Una comunione possibile
Gv 16,12-15 – Trinità (15 giugno 2025)
Fr. Goffredo Boselli, monaco della Madia
Evangelo di Gesù Cristo secondo Giovanni (16,12-15)
In quel tempo, disse Gesù ai suoi discepoli: «Molte cose ho ancora da dirvi, ma per il momento non siete capaci di portarne il peso. Quando verrà lui, lo Spirito della verità, vi guiderà a tutta la verità, perché non parlerà da se stesso, ma dirà tutto ciò che avrà udito e vi annuncerà le cose future. Egli mi glorificherà, perché prenderà da quel che è mio e ve lo annuncerà. Tutto quello che il Padre possiede è mio; per questo ho detto che prenderà da quel che è mio e ve lo annuncerà».
Nelle celebrazioni della Pasqua abbiamo contemplato il mistero e l’azione del Padre, del Figlio e dello Spirito santo. “La grazia del Signore Gesù Cristo, l’amore di Dio e la comunione dello Spirito santo” (2Cor 13,13): grazia, amore, comunione, così compendia il mistero di Dio uno e trino l’apostolo Paolo. Abbiamo avuto modo di meditare sulla grazia salvifica della vita donata del Figlio, sull’amore di Dio Padre che no lo ha abbandonato negli inferi, e sulla potenza creatrice dello Spirito santo che genera e rigenera la comunione dei credenti. Come affermano i Padri della chiesa, di Dio noi non possiamo conoscere l’Essenza, ma solo la sua “economia in nostro fare”. La parte a noi visibile e comprensibile di Dio è quanto egli fa per noi. E questo deve bastarci.
La festa che oggi celebriamo aggiunge un nuovo tassello a questo cammino di conoscenza e comprensione: Padre, Figlio e Spirito santo non sono solo “Persone” che noi conosciamo attraverso “azioni specifiche”, ma sono anche mistero di comunione, totale e inscindibile. Nella Triunità di Dio celebriamo l’armonia divina, facciamo memoria di una comunione piena, contempliamo una perfetta sintonia di sguardi e di desideri tra il Padre, il Figlio e lo Spirito. È il mistero della diversità concorde, della differenza pienamente unanime, dell’alterità che si fa comunione.

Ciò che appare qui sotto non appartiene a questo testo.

(** * The cell agent's entry point ([cmd/rep/main.go]), embedded in Rocq

    The program under study is the [main] package of the cell
    representative: it parses a configuration, builds every component of
    the cell (executor, evacuation context, operation queue, auction
    representative, servers, bulker, event consumer, ...), starts them as an
    ordered group and waits for the group to finish.

    The embedding follows the Go text function by function.  Fallible and
    effectful code lives in a small state/abort monad ([M]): the state holds
    the objects built so far (a heap of constructor calls with their
    arguments, so that sharing of one instance between two consumers is
    visible) and the trace of observable events (log lines, certificate
    checks, the start of the group); a computation either returns, panics or
    exits the process with a status.  Results of calls that leave the
    program (file system, TLS, locket, the executor) are read from an
    environment record ([Env]). *)

From stdpp Require Import gmap strings list fin_maps.
From Stdlib Require Import ZArith Ascii String Lia.

(** ** Go strings

    A Go string is a sequence of bytes; [string] is a list of [ascii]. *)

Module GoStrings.

Definition bytes (s : string) : list ascii := list_ascii_of_string s.
Definition of_bytes (l : list ascii) : string := string_of_list_ascii l.

(** [strings.Split(s, sep)] for a one-byte separator, as both call sites
    use it ([":"]).  The result always has one more element than [s] has
    separators; in particular [Split "" sep = [""]]. *)
Fixpoint Split (s : string) (sep : ascii) : list string :=
  match s with
  | EmptyString => [EmptyString]
  | String c s' =>
      if Ascii.eqb c sep then EmptyString :: Split s' sep
      else match Split s' sep with
           | h :: t => String c h :: t
           | [] => [String c EmptyString]
           end
  end.

(** [strings.Contains(s, sep)] for a one-byte [sep]. *)
Fixpoint ContainsByte (s : string) (sep : ascii) : bool :=
  match s with
  | EmptyString => false
  | String c s' => Ascii.eqb c sep || ContainsByte s' sep
  end.

(** [strings.Replace(s, old, new, -1)] for one-byte [old] and [new]. *)
Fixpoint ReplaceByte (s : string) (old new : ascii) : string :=
  match s with
  | EmptyString => EmptyString
  | String c s' =>
      String (if Ascii.eqb c old then new else c) (ReplaceByte s' old new)
  end.

(** ASCII lower-casing of one byte: ['A'..'Z'] to ['a'..'z']. *)
Definition lowerByte (c : ascii) : ascii :=
  let n := nat_of_ascii c in
  if (65 <=? n)%nat && (n <=? 90)%nat then ascii_of_nat (n + 32) else c.

(** [strings.EqualFold(s, t)] on bytes.  Go folds Unicode runes; no rune
    outside ASCII folds to ['.'], ['t'], ['a'] or ['r'], so on every
    comparison against [".tar"] (the only use in the program) Go's result is
    the byte-wise one. *)
Fixpoint EqualFold (s t : string) : bool :=
  match s, t with
  | EmptyString, EmptyString => true
  | String a s', String b t' =>
      Ascii.eqb (lowerByte a) (lowerByte b) && EqualFold s' t'
  | _, _ => false
  end.

(** [strings.HasSuffix] and [strings.TrimSuffix], on the reversed bytes. *)
Fixpoint isPrefix (p l : list ascii) : bool :=
  match p, l with
  | [], _ => true
  | a :: p', b :: l' => Ascii.eqb a b && isPrefix p' l'
  | _ :: _, [] => false
  end.

Definition HasSuffix (s suffix : string) : bool :=
  isPrefix (rev (bytes suffix)) (rev (bytes s)).

Definition TrimSuffix (s suffix : string) : string :=
  if HasSuffix s suffix
  then of_bytes (rev (drop (List.length (bytes suffix)) (rev (bytes s))))
  else s.

End GoStrings.

(** ** Go's [path/filepath], Unix flavour (the separator is ['/'], there is
    no volume name) *)

Module Filepath.
Import GoStrings.

Definition IsPathSeparator (c : ascii) : bool := Ascii.eqb c "/"%char.

(** [filepath.Ext]: scan from the last byte towards the front, stop at a
    separator (no extension) or at the first dot met (the extension is the
    suffix that starts there).  [seen] is the part already scanned. *)
Fixpoint extScan (rpath : list ascii) (seen : list ascii) : list ascii :=
  match rpath with
  | [] => []
  | c :: r =>
      if IsPathSeparator c then []
      else if Ascii.eqb c "."%char then c :: seen
      else extScan r (c :: seen)
  end.

Definition Ext (path : string) : string :=
  of_bytes (extScan (rev (bytes path)) []).

Fixpoint dropSeparators (rpath : list ascii) : list ascii :=
  match rpath with
  | c :: r => if IsPathSeparator c then dropSeparators r else rpath
  | [] => []
  end.

Fixpoint lastElement (rpath : list ascii) : list ascii :=
  match rpath with
  | c :: r => if IsPathSeparator c then [] else c :: lastElement r
  | [] => []
  end.

(** [filepath.Base]: ["."] for the empty path; otherwise strip the trailing
    separators and keep what follows the last separator; ["/"] when nothing
    is left. *)
Definition Base (path : string) : string :=
  match path with
  | EmptyString => "."
  | _ =>
      match lastElement (dropSeparators (rev (bytes path))) with
      | [] => "/"
      | e => of_bytes (rev e)
      end
  end.

End Filepath.

Import GoStrings Filepath.

(** ** Errors, results and the startup monad *)

(** Go [error] values.  [SkipDir] and [SkipAll] are the two sentinels of
    [io/fs] that [filepath.WalkDir] compares against; every other error is
    [Err] with its message. *)
Inductive error : Type :=
| SkipDir
| SkipAll
| Err (msg : string).

(** How a computation of the process ends: it returns a value, it panics
    (a Go [panic], which is also how lager's [logger.Fatal] ends), or it
    calls [os.Exit]. *)
Inductive Res (A : Type) : Type :=
| Ret (a : A)
| Panic (v : string)
| Exit (code : Z).
Arguments Ret {A} a.
Arguments Panic {A} v.
Arguments Exit {A} code.

(** lager's log levels. *)
Inductive Level : Type := DEBUG | INFO | ERROR | FATAL.

(** References into the heap of constructed objects. *)
Abbreviation ref := nat (only parsing).

(** [evacuation_context.New()] returns three interface values over one
    shared evacuation state; a capability is that state together with the
    interface through which it is handed out. *)
Inductive Facet : Type := Evacuatable | EvacuationReporter | EvacuationNotifier.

“Molte cose ho ancora da dirvi – dichiara Gesù – ma per il momento non siete capaci di portarne il peso”. Tra queste cose di cui siamo incapaci c’è anche il mistero della Triunità di Dio. Le lotte tra i cristiani attorno alle definizioni di questo grande mistero, come anche la difficoltà che ancora oggi i credenti sperimentano nel concepirlo, testimoniano questa difficoltà a capire. Ma tale difficoltà non sta per noi nel capire un concetto di come il nostro Dio possa essere al contempo trino e uno. La difficoltà nasce invece da una difficoltà molto più profonda e radicale, ossia dalla nostra poca esperienza di diversità riconciliata, di differenze vissute nella comunione, di piena accoglienza di ciò che è totalmente altro da noi.
L’altro spesso ci è di sospetto, la differenza ci disturba, il diverso ci fa paura, lo straniero lo respingiamo. La comunione nella diversità è una lingua che fatichiamo molto a parlare. Se noi credenti ancora facciamo fatica a comprendere che Dio è uno e trino, è perché esso rappresenta per noi un modello che ci pare inaccessibile, lontano, irreale. Anche i più aperti, i più propensi a uscire da sé hanno sempre un sé da difendere. La parola “altro” avrà sempre per noi una qualche sfumatura di “pericolo”, di “avversario”. In cuor nostro preferiamo fare senza l’altro, rischiando poi di finire a vivere contro l’altro.
Ecco perché siamo ancora incapaci di portare “altre cose” che il Figlio avrebbe voluto rivelarci. E tra queste il mistero della sua comunione totale con il Padre e con lo Spirito. Mistero che lo porta ad affermare: “Tutto ciò che il Padre ha, è mio”, una confessione di intima comunione.
Ma Gesù promette: “Quando verrà lui, lo Spirito di verità, vi guiderà a tutta la verità”. Noi non siamo condannati all’incapacità, all’inimicizia, a vedere sempre nell’altro un nemico. Lo Spirito continua ancora oggi e per noi l’azione rivelatrice del Figlio, rivelandoci il mistero della Triunità di Dio e la possibilità per noi di entrare nel mistero di comunione di cui il nostro Dio vive. Nello stesso tempo lo Spirito ci rende ci rende capaci di comunione, così che l’esperienza della comunione tra noi umani non è un ideale ma è possibile.
Nella festa della Trinità non celebriamo un concetto, ma il modo di essere di Dio e la possibilità per noi di vivere della sua stessa vita, una comunione possibile.